Inorganic composite particles have excellent physical and chemical characteristics and have been applied in various industries. Recently, many studies have examined the optical properties, such as light scattering, refraction, transmission characteristics, by coating organic-inorganic materials on a substrate, such as mica. Mica is widely applied as a pigment, plastics, painted products, and ceramics because of its high chemical stability, durability and non-toxicity. Magnesium oxide has a range of properties, such as high light transmittance, corrosion resistance and non-toxicity, and it is used as an optical material and polymer additives. To use the optical properties of mica and magnesium oxide, mica was coated with magnesium hydroxide by a dissolution and recrystallization process. In this study, the optimal conditions for the haze value of the particles were found by adjusting the amount of precursors and pH. Magnesium hydroxide layers were formed on the surfaces of mica and converted to MgO after calcination at $400^{\circ}C$ for 4 h. The results showed that the value of MgO-coated mica haze can be controlled easily by the amount of the magnesium hydroxide and pH. The optical properties of the inorganic composite powder were analyzed using a hazemeter and the highest haze value was 85.92 % at pH 9. The physicochemical properties of the synthesized composite was analyzed by SEM, XRD, EDS, and PSA.

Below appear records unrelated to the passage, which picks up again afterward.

(* ===== verification/PromptTheorems.v ===== *)
(** What the prompt resources promise: a template's placeholders are found once
    and independently of the arguments, arguments read back, sources win in
    order. *)

From S2P Require Import Prelude Lines Chars Text Paths Message Template Prompts Skills PromptSession.
Open Scope string_scope.

(** ** Placeholders *)

(** What a placeholder asks for. *)
Inductive placeholder : Type :=
| Verbatim (text : string)
| AllArguments
| Nth (position : option Z)
| AllOr (default_value : string)
| NthOr (position : option Z) (default_value : string)
| Slice (start : Z) (count : option Z).

(** How a template writes it, text between placeholders apart. *)
Inductive denotes : string -> placeholder -> Prop :=
| denotes_words : denotes "$ARGUMENTS" AllArguments
| denotes_at : denotes "$@" AllArguments
| denotes_nth digits :
    digits <> "" -> forallb is_ascii_digit (chars digits) = true ->
    denotes ("$" +:+ digits) (Nth (parse_usize digits))
| denotes_all_or target d :
    target = "@" \/ target = "ARGUMENTS" -> denotes ("${" +:+ target +:+ ":-" +:+ d +:+ "}") (AllOr d)
| denotes_nth_or target d :
    target <> "" -> forallb is_ascii_digit (chars target) = true ->
    denotes ("${" +:+ target +:+ ":-" +:+ d +:+ "}") (NthOr (parse_usize target) d)
| denotes_from s start :
    parse_usize s = Some start -> denotes ("${@:" +:+ s +:+ "}") (Slice start None)
| denotes_slice s l start count :
    parse_usize s = Some start -> parse_usize l = Some count ->
    denotes ("${@:" +:+ s +:+ ":" +:+ l +:+ "}") (Slice start (Some count)).
(** The two ends of a command's life. *)
Definition lifecycle_event (e : RunEvent R) : bool :=
  match e with SlashCommandStart _ _ | SlashCommandEnd _ _ _ => true | _ => false end.
Definition silent_events (l : list (PublishedEvent R)) : Prop :=
  Forall (fun e => lifecycle_event (event_payload e) = false) l.

(** What runs inside a command, which starts and ends none. *)
Definition inside {A} (m : K A) : Prop := forall w r w', m w = (r, w') ->
  exists l, events w' = (events w ++ l)%list /\ silent_events l.

Lemma inside_same {A} (m : K A) : (forall w r w', m w = (r, w') -> events w' = events w) -> inside m.
Proof. intros Hm w r w' Hr. exists []. rewrite app_nil_r. split; [by eapply Hm|constructor]. Qed.
Lemma inside_bind {A B} (m : K A) (k : A -> K B) : inside m -> (forall a, inside (k a)) -> inside (m_bind m k).
Proof.
  intros Hm Hk w r w' Hr. unfold m_bind in Hr. destruct (m w) as [[a|e] w1] eqn:Hmw.
  - destruct (Hm _ _ _ Hmw) as (l1 & He1 & Hl1). destruct (Hk a _ _ _ Hr) as (l2 & He2 & Hl2).
    exists (l1 ++ l2)%list. rewrite He2, He1, app_assoc. split; [done|]. by apply Forall_app.
  - injection Hr as _ <-. by eapply Hm.
Qed.
Lemma inside_attempt {A} (m : K A) : inside m -> inside (attempt m).
Proof.
  intros Hm w r w' Hr. unfold attempt in Hr. destruct (m w) as [x w1] eqn:Hw.
  injection Hr as _ <-. by eapply Hm.
Qed.
Lemma inside_ret {A} (a : A) : inside (m_ret a).
Proof. apply inside_same. by intros w r w' [= _ <-]. Qed.
Lemma inside_fail {A} e : inside (m_fail (A := A) e).
Proof. apply inside_same. by intros w r w' [= _ <-]. Qed.
Lemma inside_lift {A} (x : result A KernelError) : inside (m_lift x).
Proof. apply inside_same. by intros w r w' [= _ <-]. Qed.
Lemma inside_get : inside m_get.
Proof. apply inside_same. by intros w r w' [= _ <-]. Qed.
Lemma inside_read {A} (f : World R S -> result A KernelError) : inside (fun w => (f w, w)).
Proof. apply inside_same. by intros w r w' [= _ <-]. Qed.
Lemma inside_ask {A} (answers : nat -> A) : inside (ask answers).
Proof. apply inside_same. by intros w r w' [= _ <-]. Qed.
Lemma inside_on_session {A} (c : M (QueueSession R S) KernelError A) : inside (on_session c).
Proof. apply inside_same. intros w r w'. unfold on_session. destruct (c _). by intros [= _ <-]. Qed.
Lemma inside_emit_at turn at_ms e : lifecycle_event e = false -> inside (emit_at turn at_ms e).
Proof.
  intros He. unfold emit_at. apply inside_bind.
  - intros w r w' [= _ <-]. eexists. split; [done|]. by repeat constructor.
  - intros _. apply inside_bind.
    + apply inside_bind; [apply inside_ask|]. intros others. apply inside_same. by intros w r w' [= _ <-].
    + intros _. apply inside_bind; [apply inside_ask|]. intros [e'|]; [apply inside_fail|apply inside_ret].
Qed.
Lemma inside_emit turn e : lifecycle_event e = false -> inside (emit turn e).
Proof. intros He. apply inside_bind; [apply inside_ask|intros at_ms; by apply inside_emit_at]. Qed.
End Life.
(** * control.matlab: margin, dcgain, damp and c2d

    A shallow embedding of the four MATLAB-compatibility wrappers of
    [control/matlab/__init__.py] and the properties the specification states
    about them.

    Numbers.  The Python code computes with IEEE doubles.  Two embeddings of
    the matrix operations of numpy are given: on exact rationals ([Q],
    compared with [==]), the arithmetic that the code approximates, and on
    doubles (binary64), the arithmetic that the code performs.  [dcgain] is
    stated over any such numpy; what depends on rounding, whether a pivot is
    exactly zero in particular, is stated on doubles.

    Imports.  The wrappers delegate to functions of other modules of the
    package ([ss], [tf2ss], [sample_system], [_convertToStateSpace], the
    [damp] method of LTI objects) and of SciPy ([zpk2ss]).  These are the
    fields of the class [Imports]; the wrappers are defined once, over any
    implementation of it. *)

From Corelib Require Import PrimFloat.
From Stdlib Require Import SpecFloat FloatOps.
From Stdlib Require Import Ascii String DecimalString.
From Stdlib Require Import QArith Qabs Qround ZArith List Bool Lia Lqa.
Import ListNotations.
Open Scope Q_scope.

(* ------------------------------------------------------------------ *)
(** ** Python values, exceptions *)

(** Exceptions the wrappers raise or let through. *)
Inductive exn : Type :=
| ValueError (msg : string)
| LinAlgError (msg : string)
| IndexError (msg : string)
| TypeError (msg : string)
| AttributeError (msg : string)
| NotImplementedError (msg : string)
| NameError (msg : string)
| OtherError (cls msg : string).

(** A call either returns a value or raises. *)
Inductive result (A : Type) : Type :=
| Ok (a : A)
| Raise (e : exn).
Arguments Ok {A} a.
Arguments Raise {A} e.

Definition bind {A B : Type} (r : result A) (k : A -> result B) : result B :=
  match r with
  | Ok a => k a
  | Raise e => Raise e
  end.

Notation "x <- c ;; k" := (bind c (fun x => k))
  (at level 61, c at next level, right associativity).
Notation "' p <- c ;; k" := (bind c (fun x => let p := x in k))
  (at level 61, p pattern, c at next level, right associativity).

Definition is_ok {A : Type} (r : result A) : bool :=
  match r with Ok _ => true | Raise _ => false end.

(** The error taxonomy of the specification (section 7). *)
Inductive spec_error : Type :=
| IncompatibleShapeError
| SingularConversionError
| UnsupportedShapeError
| NotImplemented
| InvalidArgumentError
| NumericalNonconvergenceError.

(** The kind of the taxonomy a Python exception stands for: section 7
    describes the kinds without naming Python classes (wrong arity or
    lengths: [ValueError]; a matrix inverse that does not exist: numpy's
    [LinAlgError]). *)
Definition error_class (e : exn) : option spec_error :=
  match e with
  | ValueError _ => Some InvalidArgumentError
  | LinAlgError _ => Some SingularConversionError
  | NotImplementedError _ => Some NotImplemented
  | _ => None
  end.

(** [%i] of a length. *)
Definition format_i (n : nat) : string := NilZero.string_of_uint (Nat.to_uint n).

(* ------------------------------------------------------------------ *)
(** ** Matrices (numpy.matrix over exact rationals) *)

Definition vec : Type := list Q.

(** A two-dimensional array: numpy keeps the shape with the data, so a
    matrix with no row still has a column count. *)
Record matrix : Type := Matrix { ncols : nat; mrows : list vec }.

Definition nrows (m : matrix) : nat := length (mrows m).

Definition wf_matrix (m : matrix) : bool :=
  forallb (fun r => Nat.eqb (length r) (ncols m)) (mrows m).

Definition is_zero (x : Q) : bool := Qeq_bool x 0.

Fixpoint vadd (a b : vec) : vec :=
  match a, b with
  | x :: a', y :: b' => (x + y) :: vadd a' b'
  | _, _ => []
  end.

Fixpoint vsub (a b : vec) : vec :=
  match a, b with
  | x :: a', y :: b' => (x - y) :: vsub a' b'
  | _, _ => []
  end.

Definition vscale (c : Q) (a : vec) : vec := map (Qmult c) a.

Fixpoint dot (a b : vec) : Q :=
  match a, b with
  | x :: a', y :: b' => x * y + dot a' b'
  | _, _ => 0
  end.

(** [lincomb c cs vs] is the combination [sum_i cs_i * vs_i] of vectors of
    width [c]: a row vector times a matrix given by its rows. *)
Fixpoint lincomb (c : nat) (cs : vec) (vs : list vec) : vec :=
  match cs, vs with
  | x :: cs', v :: vs' => vadd (vscale x v) (lincomb c cs' vs')
  | _, _ => repeat 0 c
  end.

(** Matrix product [a * b] of numpy matrices; misaligned shapes raise. *)
Definition mmul (a b : matrix) : result matrix :=
  if Nat.eqb (ncols a) (nrows b)
  then Ok (Matrix (ncols b) (map (fun r => lincomb (ncols b) r (mrows b)) (mrows a)))
  else Raise (ValueError "shapes not aligned").

(** Broadcasting of one dimension: equal, or one of them is 1. *)
Definition bdim (a b : nat) : option nat :=
  if Nat.eqb a b then Some a
  else if Nat.eqb a 1 then Some b
  else if Nat.eqb b 1 then Some a
  else None.

Definition stretch {A : Type} (n : nat) (l : list A) : list A :=
  match l with
  | [x] => repeat x n
  | _ => l
  end.

Definition broadcast (r c : nat) (m : matrix) : list vec :=
  stretch r (map (stretch c) (mrows m)).

Fixpoint map2 {A B C : Type} (f : A -> B -> C) (l : list A) (l' : list B) : list C :=
  match l, l' with
  | x :: t, y :: t' => f x y :: map2 f t t'
  | _, _ => []
  end.

(** Elementwise [a - b], with numpy's broadcasting. *)
Definition msub (a b : matrix) : result matrix :=
  match bdim (nrows a) (nrows b), bdim (ncols a) (ncols b) with
  | Some r, Some c => Ok (Matrix c (map2 vsub (broadcast r c a) (broadcast r c b)))
  | _, _ => Raise (ValueError "operands could not be broadcast together")
  end.

(** *** Inverse by elimination, in exact arithmetic

    [numpy.linalg.inv] solves [a x = 1] through LAPACK's LU factorisation and
    raises [LinAlgError] when a pivot is exactly zero.  This is the inverse
    without rounding: over exact rationals the choice of the pivot row does
    not change the answer, the first row with a non-zero entry is taken, and
    a pivot is missing exactly when the matrix is singular.  The inverse as
    the code computes it, on doubles, is [finv] below.  Rows are kept
    augmented, [(left, right)], the right part starting as the identity. *)
Definition arow : Type := (vec * vec)%type.

Definition lead (r : arow) : Q := hd 0 (fst r).

Fixpoint find_pivot (rows : list arow) : option (arow * list arow) :=
  match rows with
  | [] => None
  | r :: rest =>
      if is_zero (lead r)
      then match find_pivot rest with
           | Some (p, others) => Some (p, r :: others)
           | None => None
           end
      else Some (r, rest)
  end.

Definition scale_row (c : Q) (r : arow) : arow :=
  (vscale c (fst r), vscale c (snd r)).

Definition sub_row (r p : arow) : arow :=
  (vsub (fst r) (fst p), vsub (snd r) (snd p)).

Definition drop_col (r : arow) : arow := (tl (fst r), snd r).

(** Clear the leading column of [r] with the normalised pivot row [p1]. *)
Definition reduce (p1 r : arow) : arow :=
  drop_col (sub_row r (scale_row (lead r) p1)).

(** Forward elimination over [n] columns.  The result is upper triangular
    with a unit diagonal, each row stored without its leading 1 and the zeros
    before it. *)
Fixpoint eliminate (n : nat) (rows : list arow) : option (list arow) :=
  match n with
  | O => Some []
  | S k =>
      match find_pivot rows with
      | None => None
      | Some (p, others) =>
          let p1 := scale_row (/ lead p) p in
          match eliminate k (map (reduce p1) others) with
          | None => None
          | Some tri => Some (drop_col p1 :: tri)
          end
      end
  end.

(** Back substitution on the triangular system. *)
Fixpoint back_subst (n : nat) (tri : list arow) : list vec :=
  match tri with
  | [] => []
  | (pl, pr) :: rest =>
      let xs := back_subst n rest in
      vsub pr (lincomb n pl xs) :: xs
  end.

Fixpoint unit_vec (n i : nat) : vec :=
  match n with
  | O => []
  | S n' => match i with
            | O => 1 :: repeat 0 n'
            | S i' => 0 :: unit_vec n' i'
            end
  end.

Definition identity (n : nat) : list vec := map (unit_vec n) (seq 0 n).

Definition inv (a : matrix) : result matrix :=
  let n := nrows a in
  match eliminate n (combine (mrows a) (identity n)) with
  | Some tri => Ok (Matrix n (back_subst n tri))
  | None => Raise (LinAlgError "Singular matrix")
  end.

(** The [I] attribute of a numpy matrix: the inverse of a square matrix, the
    pseudo-inverse [pinv] (an import) of any other. *)
Definition getI (pinv : matrix -> result matrix) (a : matrix) : result matrix :=
  if Nat.eqb (nrows a) (ncols a) then inv a else pinv a.
Lemma rsplit_after_app c x n :
  str_mem c n = false ->
  rsplit_after c (x +:+ String c n) = (x +:+ String c EmptyString, n).
Proof.
  intros Hn. induction x as [|d x IH]; ssimpl.
  - rewrite Hn, Ascii.eqb_refl. reflexivity.
  - rewrite str_mem_app. ssimpl. rewrite Ascii.eqb_refl, orb_true_r. ssimpl.
    rewrite IH. reflexivity.
Qed.

(** The tail of a split holds no separator. *)
Lemma rsplit_after_tail c p : str_mem c (snd (rsplit_after c p)) = false.
Proof.
  induction p as [|d r IH]; ssimpl; [reflexivity|].
  destruct (str_mem c r) eqn:Hr; ssimpl; [exact IH|].
  destruct (Ascii.eqb d c) eqn:Hd; ssimpl; [exact Hr|].
  rewrite Hd, Hr. reflexivity.
Qed.

Lemma basename_no_sep p : str_mem sep (path.basename p) = false.
Proof. apply rsplit_after_tail. Qed.

Lemma rsplit_at_app c t a b : rsplit_at c t = Some (a, b) -> t = a +:+ b.
Proof.
  revert a b. induction t as [|d r IH]; ssimpl; [discriminate|].
  intros a b. destruct (rsplit_at c r) as [[a' b']|].
  - intros [= <- <-]. ssimpl. f_equal. apply IH. reflexivity.
  - destruct (Ascii.eqb d c); [|discriminate]. intros [= <- <-]. reflexivity.
Qed.

(** The root of a name is an initial part of it, so it holds no separator
    when the name holds none, and it is not empty unless the name is. *)
Lemma splitext_name_root t :
  exists ext, t = fst (path.splitext_name t) +:+ ext.
Proof.
  unfold path.splitext_name.
  destruct (rsplit_at extsep t) as [[a b]|] eqn:E.
  - destruct (str_all extsep a).
    + exists EmptyString. ssimpl. symmetry. apply app_empty_r.
    + exists b. ssimpl. exact (rsplit_at_app _ _ _ _ E).
  - exists EmptyString. ssimpl. symmetry. apply app_empty_r.
Qed.

Lemma splitext_name_nonempty t :
  t <> EmptyString -> fst (path.splitext_name t) <> EmptyString.
Proof.
  unfold path.splitext_name. intros Ht.
  destruct (rsplit_at extsep t) as [[a b]|]; [|exact Ht].
  destruct (str_all extsep a) eqn:Ha; [exact Ht|].
  ssimpl. intros ->. discriminate Ha.
Qed.
(** * grainjs: the Emitter / Listener list of [lib/emit.ts] and the
      length-specialised binders [bindB], [bindUB], [bindBU].

    The objects of [emit.ts] live in an explicit heap: every [LLink] is a heap
    cell holding its [_next] and [_prev] references, and the methods are
    state-passing functions that may return, throw or run out of fuel.
    Callbacks are JavaScript functions; they are represented by scripts of
    API calls which an interpreter runs against the same heap, so that a
    callback can add or dispose listeners while an emission is in progress. *)

From Stdlib Require Import ZArith String List Lia.
From stdpp Require Import base tactics option list sets.
Lemma resolves_forget {R} (t : gmap Z R) k ptr :
  resolves t ptr → resolves (delete k t) (forget k ptr).
Proof.
  unfold forget. case_decide as H; [done|].
  destruct ptr as [k'|]; [|done]. simpl.
  rw lookup_delete_ne; [by intros ->|done].
Qed.

(** *** The two methods that look at the parent *)

Lemma classify_project_update_active self pk pu w :
  pu_status pu ∈ ["pending"; "waiting"; "running"] →
  classify_project_update self pk pu w = (inr SkipActive, w).
Proof. intros Hs. unfold classify_project_update. by rw bool_decide_true. Qed.

Lemma classify_inventory_update_active self pk iu w :
  iu_status iu ∈ ["pending"; "waiting"; "running"] →
  classify_inventory_update self pk iu w = (inr SkipActive, w).
Proof. intros Hs. unfold classify_inventory_update. by rw bool_decide_true. Qed.

(** What the chain of [cleanup_project_updates] says of an update, read
    off the store. *)
Lemma verdict_project_update self st pk pu :
  verdict (project_updates_method self) st pk pu
  = if bool_decide (pu_status pu ∈ ["pending"; "waiting"; "running"])
    then inr SkipActive
    else
      match projects st !! pu_project pu with
      | None => inl (DoesNotExist "Project" (pu_project pu))
      | Some project =>
          match dangling (project_updates st) (p_current_update project) with
          | Some k => inl (DoesNotExist "ProjectUpdate" k)
          | None =>
              match dangling (project_updates st) (p_last_update project) with
              | Some k => inl (DoesNotExist "ProjectUpdate" k)
              | None =>
                  inr (if (bool_decide (p_current_update project = Some pk)
                           || bool_decide (p_last_update project = Some pk))
                          && str_truthy (scm_type project)
                       then SkipProtected
                       else if pu_created pu >=? cutoff self then SkipRecent
                       else Eligible)
              end
          end
      end.
Proof.
  unfold verdict. simpl. unfold classify_project_update.
  case_bool_decide; [done|].
  rw answer_bind; [apply reads_only_fetch| |].
  { intros project.
    apply reads_only_bind; [apply reads_only_follow|]. intros current_update.
    apply reads_only_bind; [apply reads_only_follow|]. intros last_update.
    repeat case_match; apply reads_only_ret. }
  rw (proj1 (fetch_answer _ _ _ _)). simpl.
  destruct (projects st !! pu_project pu) as [p|]; [|done].
  rw answer_bind; [apply reads_only_follow| |].
  { intros current_update.
    apply reads_only_bind; [apply reads_only_follow|]. intros last_update.
    repeat case_match; apply reads_only_ret. }
  rw (proj1 (follow_answer _ _ _ _)). simpl.
  destruct (dangling (project_updates st) (p_current_update p)); [done|].
  rw answer_bind; [apply reads_only_follow| |].
  { intros last_update. repeat case_match; apply reads_only_ret. }
  rw (proj1 (follow_answer _ _ _ _)). simpl.
  destruct (dangling (project_updates st) (p_last_update p)); [done|].
  by repeat case_match.
Qed.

무기 복합 입자는 독특한 물리 화학적 특성에 따라 다양한 산업 분야에 응용된다. 최근 마이카와 같은 판상 기질에 유 무기 물질을 코팅하여 광 산란, 굴절 및 투과 특성 등의 광학적 특성을 이용하는 연구가 활발히 진행되고 있다. 마이카는 높은 화학적 안정성, 내후성 및 무독성의 입자로 안료, 플라스틱, 페인트, 세라믹 등에 널리 적용되고 있다. 산화마그네슘은 높은 빛 투과율, 내식성, 무독성을 갖고 있어, 광학재료 및 고분자 첨가제 등으로 이용되고 있다. 마이카와 산화마그네슘의 광학적 특성을 이용하기 위하여 수산화마그네슘을 용해 재결정하여 마이카 표면에 코팅하였다. 전구체의 농도, pH 변화 등의 공정 변수를 조절하여 적합한 헤이즈 값을 갖는 입자를 합성하였다. 결과적으로 마이카 표면에 수산화마그네슘 층이 형성되고, 4시간 동안 $400^{\circ}C$에서 소성하면 산화마그네슘으로 변환된다. 본 연구에서는 pH와 수산화마그네슘의 첨가량 조절로 헤이즈 값을 쉽게 제어 할 수 있는 것을 보여주었다. 제조된 분체의 광학적 특성은 탁도계(Hazemeter)를 이용해 측정하였고, pH 9에서 가장 높은 값인 85.92%를 얻었다. 복합분체의 물리 화학적 특성은 XRD, SEM, EDS 및 PSA를 통해 확인하였다.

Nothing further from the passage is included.